(** * whooshy.analysis: tokenizers, filters and composite analyzers

    A shallow embedding of the analysis package of whooshy
    ([whooshy/core.py], [whooshy/analysis/tokenizers.py],
    [whooshy/analysis/filters.py], [whooshy/analysis/morph.py],
    [whooshy/analysis/analyzers.py]) and the properties of its
    composition operator, token streams and preset analyzers.

    Conventions of the embedding:
    - a Python [str] is a [string]; its characters are read as the code
      points U+0000..U+00FF, [len] is [String.length];
    - a Python [int] is a [Z];
    - [Token] objects live in a store and are handled through references,
      because a tokenizer creates ONE token and yields it over and over;
    - a generator is a finite resumption [iter]: asked for its next item in
      a given store it yields a reference and the rest of itself, finishes,
      or raises;
    - an exception is a value of [exn] carried by [result] / [outcome]. *)

From stdpp Require Import gmap strings list.
From Stdlib Require Import ZArith QArith Ascii.

#[local] Set Warnings "-register-all".

#[local] Open Scope list_scope.
#[local] Open Scope Z_scope.

(** ** Python preliminaries *)

(** The exceptions the modelled code can raise.  [DanglingReference] has no
    Python counterpart: it is what the embedding answers when a stream hands
    out a reference that is not in the store, which no stream built from a
    tokenizer does.  [NotATokenStream] stands for the failures of a chain
    whose first item is a filter and therefore receives the raw text where
    it expects tokens; such chains are outside this development. *)
Inductive exn : Type :=
| TypeError
| CompositionError
| StopIteration
| KeyError
| AssertionError
| IndexError
| DanglingReference
| NotATokenStream.

Inductive result (A : Type) : Type :=
| Ok (a : A)
| Err (e : exn).
Arguments Ok {A} a.
Arguments Err {A} e.

Definition bind {A B : Type} (r : result A) (k : A -> result B) : result B :=
  match r with
  | Ok a => k a
  | Err e => Err e
  end.

Definition len (s : string) : Z := Z.of_nat (String.length s).

(** [bool(s)] of a [str]: the empty string is falsy. *)
Definition truthy (s : string) : bool :=
  match s with
  | EmptyString => false
  | String _ _ => true
  end.

Fixpoint str_drop (n : nat) (s : string) : string :=
  match n, s with
  | O, _ => s
  | S n', EmptyString => EmptyString
  | S n', String _ s' => str_drop n' s'
  end.

Fixpoint str_take (n : nat) (s : string) : string :=
  match n, s with
  | O, _ => EmptyString
  | S n', EmptyString => EmptyString
  | S n', String c s' => String c (str_take n' s')
  end.

(** Normalisation of one slice bound, as [PySlice_AdjustIndices] does it
    for a step of 1: a negative bound counts from the end, and the result
    is clamped to [0, len]. *)
Definition adjust_index (i length : Z) : Z :=
  if i <? 0 then Z.max 0 (i + length) else Z.min i length.
(** ** DatabaseStorage (server/storage.ts)

    Every method is one or two queries, each of them awaited.  A query is
    atomic; the two queries of a method are not, so each method is given as
    its read part and its write part, and as their sequential composition
    for the callers that are not interleaved with anything. *)

Module Storage.
Import Schema.

Definition Table := list Config.

(** [db.select().from(configs).where(eq(configs.sessionId, sessionId)).limit(1)] *)
Definition getConfig (sid : string) (t : Table) : option Config :=
  List.find (fun c => String.eqb (sessionId c) sid) t.

(** [db.update(configs).set(...).where(eq(configs.id, rowId))] *)
Definition update_where_id (rowId : string) (f : Config -> Config) (t : Table) : Table :=
  List.map (fun c => if String.eqb (id c) rowId then f c else c) t.

Definition set_isActive (b : bool) (c : Config) : Config :=
  mkConfig (id c) (sessionId c) (name c) (token c) (message c) (channelIds c)
           (delay c) b (userWantsActive c) (totalSent c).

Definition set_userWantsActive (b : bool) (c : Config) : Config :=
  mkConfig (id c) (sessionId c) (name c) (token c) (message c) (channelIds c)
           (delay c) (isActive c) b (totalSent c).

Definition set_totalSent (n : Z) (c : Config) : Config :=
  mkConfig (id c) (sessionId c) (name c) (token c) (message c) (channelIds c)
           (delay c) (isActive c) (userWantsActive c) n.

(** [.set(data)]: the columns present in [data] are overwritten. *)
Definition set_data (d : PartialConfig) (c : Config) : Config :=
  mkConfig (id c) (sessionId c)
           (default (name c) (p_name d))
           (default (token c) (p_token d))
           (default (message c) (p_message d))
           (default (channelIds c) (p_channelIds d))
           (default (delay c) (p_delay d))
           (isActive c) (userWantsActive c) (totalSent c).

(** [data.x || dflt] on an optional string. *)
Definition orString (x : option string) (dflt : string) : string :=
  match x with
  | Some s => if JS.falsy s then dflt else s
  | None => dflt
  end.

(** [data.delay || 30]. *)
Definition orDelay (x : option Z) : Z :=
  match x with
  | Some d => if d =? 0 then 30 else d
  | None => 30
  end.

(** The row that [upsertConfig] inserts when the session has none; the
    database supplies [newId] ([gen_random_uuid()]) and the column
    defaults [isActive = false], [userWantsActive = false], [totalSent = 0]. *)
Definition inserted_row (newId sid : string) (d : PartialConfig) : Config :=
  mkConfig newId sid
           (orString (p_name d) "Default Config")
           (orString (p_token d) "")
           (orString (p_message d) "")
           (orString (p_channelIds d) "")
           (orDelay (p_delay d))
           false false 0.

(** The write parts: what each method does with the row [existing] that its
    own earlier [getConfig] returned. *)
Definition updateConfigStatus_write (existing : option Config) (b : bool) (t : Table) : Table :=
  match existing with
  | Some e => update_where_id (id e) (set_isActive b) t
  | None => t
  end.
(** * node-stockfish: the engine pool, the UCI line parser and the depth
      aggregator of [src/stockfish.ts] (class [StockfishInstance], second
      revision in that file), embedded as executable Rocq definitions.

    Conventions of the embedding.
    - A JavaScript string and a Node [Buffer] holding engine output are both
      modelled by [string] (a sequence of 8-bit characters); the engine
      speaks ASCII, on which [Buffer.toString()] is the identity.
    - A JavaScript number is an IEEE 754 binary64 value: [spec_float] at
      precision 53 and maximal exponent 1024, with the operations of
      [SpecFloat].
    - String positions are [Z], because [indexOf] answers [-1].
    - A method that mutates [this] is a function from the instance to the
      instance; a method that can throw returns an [outcome].
    - Everything the instance does to the outside world (spawning and
      killing the process, writing to its stdin, calling a listener, writing
      to the console) is appended to the [trace] field. *)

From Stdlib Require Import ZArith List Bool Ascii String Lia.
From Stdlib Require Import SpecFloat.
Import ListNotations.

Local Open Scope string_scope.
Local Open Scope Z_scope.

(** ** JavaScript string primitives used by the parser *)

Module JSString.

Definition len (s : string) : Z := Z.of_nat (String.length s).

(** Index clamping shared by [indexOf], [substring]: to the range [0, len]. *)
Definition clamp (s : string) (i : Z) : Z := Z.max 0 (Z.min i (len s)).

Fixpoint drop (n : nat) (s : string) : string :=
  match n, s with
  | O, _ => s
  | S n', String _ s' => drop n' s'
  | S _, EmptyString => EmptyString
  end.

Fixpoint take (n : nat) (s : string) : string :=
  match n, s with
  | O, _ => EmptyString
  | S n', String c s' => String c (take n' s')
  | S _, EmptyString => EmptyString
  end.

(** [s.startsWith(pat)] *)
Fixpoint startsWith (pat s : string) : bool :=
  match pat, s with
  | EmptyString, _ => true
  | String a pat', String b s' => if Ascii.eqb a b then startsWith pat' s' else false
  | String _ _, EmptyString => false
  end.

(** First position, counted from [pos] for the head of [s], at which [pat]
    occurs in [s]; [-1] when there is none. *)
Fixpoint find_at (pat s : string) (pos : Z) : Z :=
  if startsWith pat s then pos
  else match s with
       | EmptyString => -1
       | String _ s' => find_at pat s' (pos + 1)
       end.

(** [s.indexOf(pat, from)] *)
Definition indexOf (pat s : string) (from : Z) : Z :=
  let k := clamp s from in
  find_at pat (drop (Z.to_nat k) s) k.

(** [s.includes(pat)] *)
Definition includes (pat s : string) : bool :=
  negb (indexOf pat s 0 =? -1).

(** [s.substring(a, b)]: both ends clamped, swapped when out of order. *)
Definition substring (s : string) (a b : Z) : string :=
  let a' := clamp s a in
  let b' := clamp s b in
  let lo := Z.min a' b' in
  let hi := Z.max a' b' in
  take (Z.to_nat (hi - lo)) (drop (Z.to_nat lo) s).

(** [s.substring(a)] *)
Definition substring_from (s : string) (a : Z) : string :=
  substring s a (len s).

(** [s.split(sep)] for a one-character separator: never the empty list. *)
Fixpoint split (sep : ascii) (s : string) : list string :=
  match s with
  | EmptyString => [EmptyString]
  | String c s' =>
      if Ascii.eqb c sep then EmptyString :: split sep s'
      else match split sep s' with
           | w :: ws => String c w :: ws
           | [] => [String c EmptyString]
           end
  end.
(** * The points of a path *)

(** X30.  [generatePathPoints] returns as many points as samples are asked
    for.  From two samples on, the first point is the start and the last is
    the end, exactly as given, whatever lies between; with a single sample
    the fraction is 0 / 0 and the only point is ([NaN], [NaN]), not the
    start. *)
Theorem generatePathPoints_ends (start end_ : geo) (samples : nat) :
  let points := ElevationService.generatePathPoints start end_ samples in
  List.length points = samples
  /\ ((2 <= samples)%nat ->
      nth_error points 0 = Some start
      /\ nth_error points (samples - 1) = Some end_)
  /\ (samples = 1%nat -> points = [ {| g_lat := NaN; g_lng := NaN |} ]).
Proof.
  intros points. unfold points, ElevationService.generatePathPoints.
  split; [rewrite length_map, length_seq; reflexivity|].
  split.
  - intros Hs.
    assert (HR : (1 <= INR samples - 1)%R).
    { pose proof (le_INR _ _ Hs) as H.
      replace (INR 2) with 2%R in H by (simpl; lra). lra. }
    split.
    + rewrite nth_error_map, nth_error_seq.
      destruct (Nat.ltb_spec 0 samples) as [_ | L]; [|lia].
      cbn [option_map Nat.add]. f_equal.
      unfold ElevationService.pathPoint. cbn [nsub].
      rewrite ndiv_fin by lra. cbn [neqb].
      rewrite Reqb_true; [destruct start; reflexivity|].
      simpl. unfold Rdiv. ring.
    + rewrite nth_error_map, nth_error_seq.
      destruct (Nat.ltb_spec (samples - 1) samples) as [_ | L]; [|lia].
      cbn [option_map Nat.add]. f_equal.
      unfold ElevationService.pathPoint. cbn [nsub].
      rewrite ndiv_fin by lra. cbn [neqb].
      assert (Hm : INR (samples - 1) = (INR samples - 1)%R).
      { rewrite minus_INR by lia. simpl. lra. }
      rewrite Hm.
      assert (H1 : ((INR samples - 1) / (INR samples - 1) = 1)%R)
        by (field; lra).
      rewrite H1. rewrite Reqb_false by lra. rewrite Reqb_true by reflexivity.
      destruct end_; reflexivity.
  - intros ->. cbn [seq map]. f_equal.
    unfold ElevationService.pathPoint. cbn [nsub].
    assert (E : Fin (INR 0) / Fin (INR 1 - 1) = NaN).
    { cbn [ndiv]. rewrite Reqb_true by (simpl; lra). unfold inf_of_sign.
      rewrite Reqb_true by (simpl; lra). reflexivity. }
    rewrite E. reflexivity.
Qed.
· · · · ·
In the records above, the line with "let k := clamp s from in" marks the start and the line with "(** [s.substring(a)] *)" marks the end; copy that stretch exactly, both lines included, and nothing else.

  let k := clamp s from in
  find_at pat (drop (Z.to_nat k) s) k.

(** [s.includes(pat)] *)
Definition includes (pat s : string) : bool :=
  negb (indexOf pat s 0 =? -1).

(** [s.substring(a, b)]: both ends clamped, swapped when out of order. *)
Definition substring (s : string) (a b : Z) : string :=
  let a' := clamp s a in
  let b' := clamp s b in
  let lo := Z.min a' b' in
  let hi := Z.max a' b' in
  take (Z.to_nat (hi - lo)) (drop (Z.to_nat lo) s).

(** [s.substring(a)] *)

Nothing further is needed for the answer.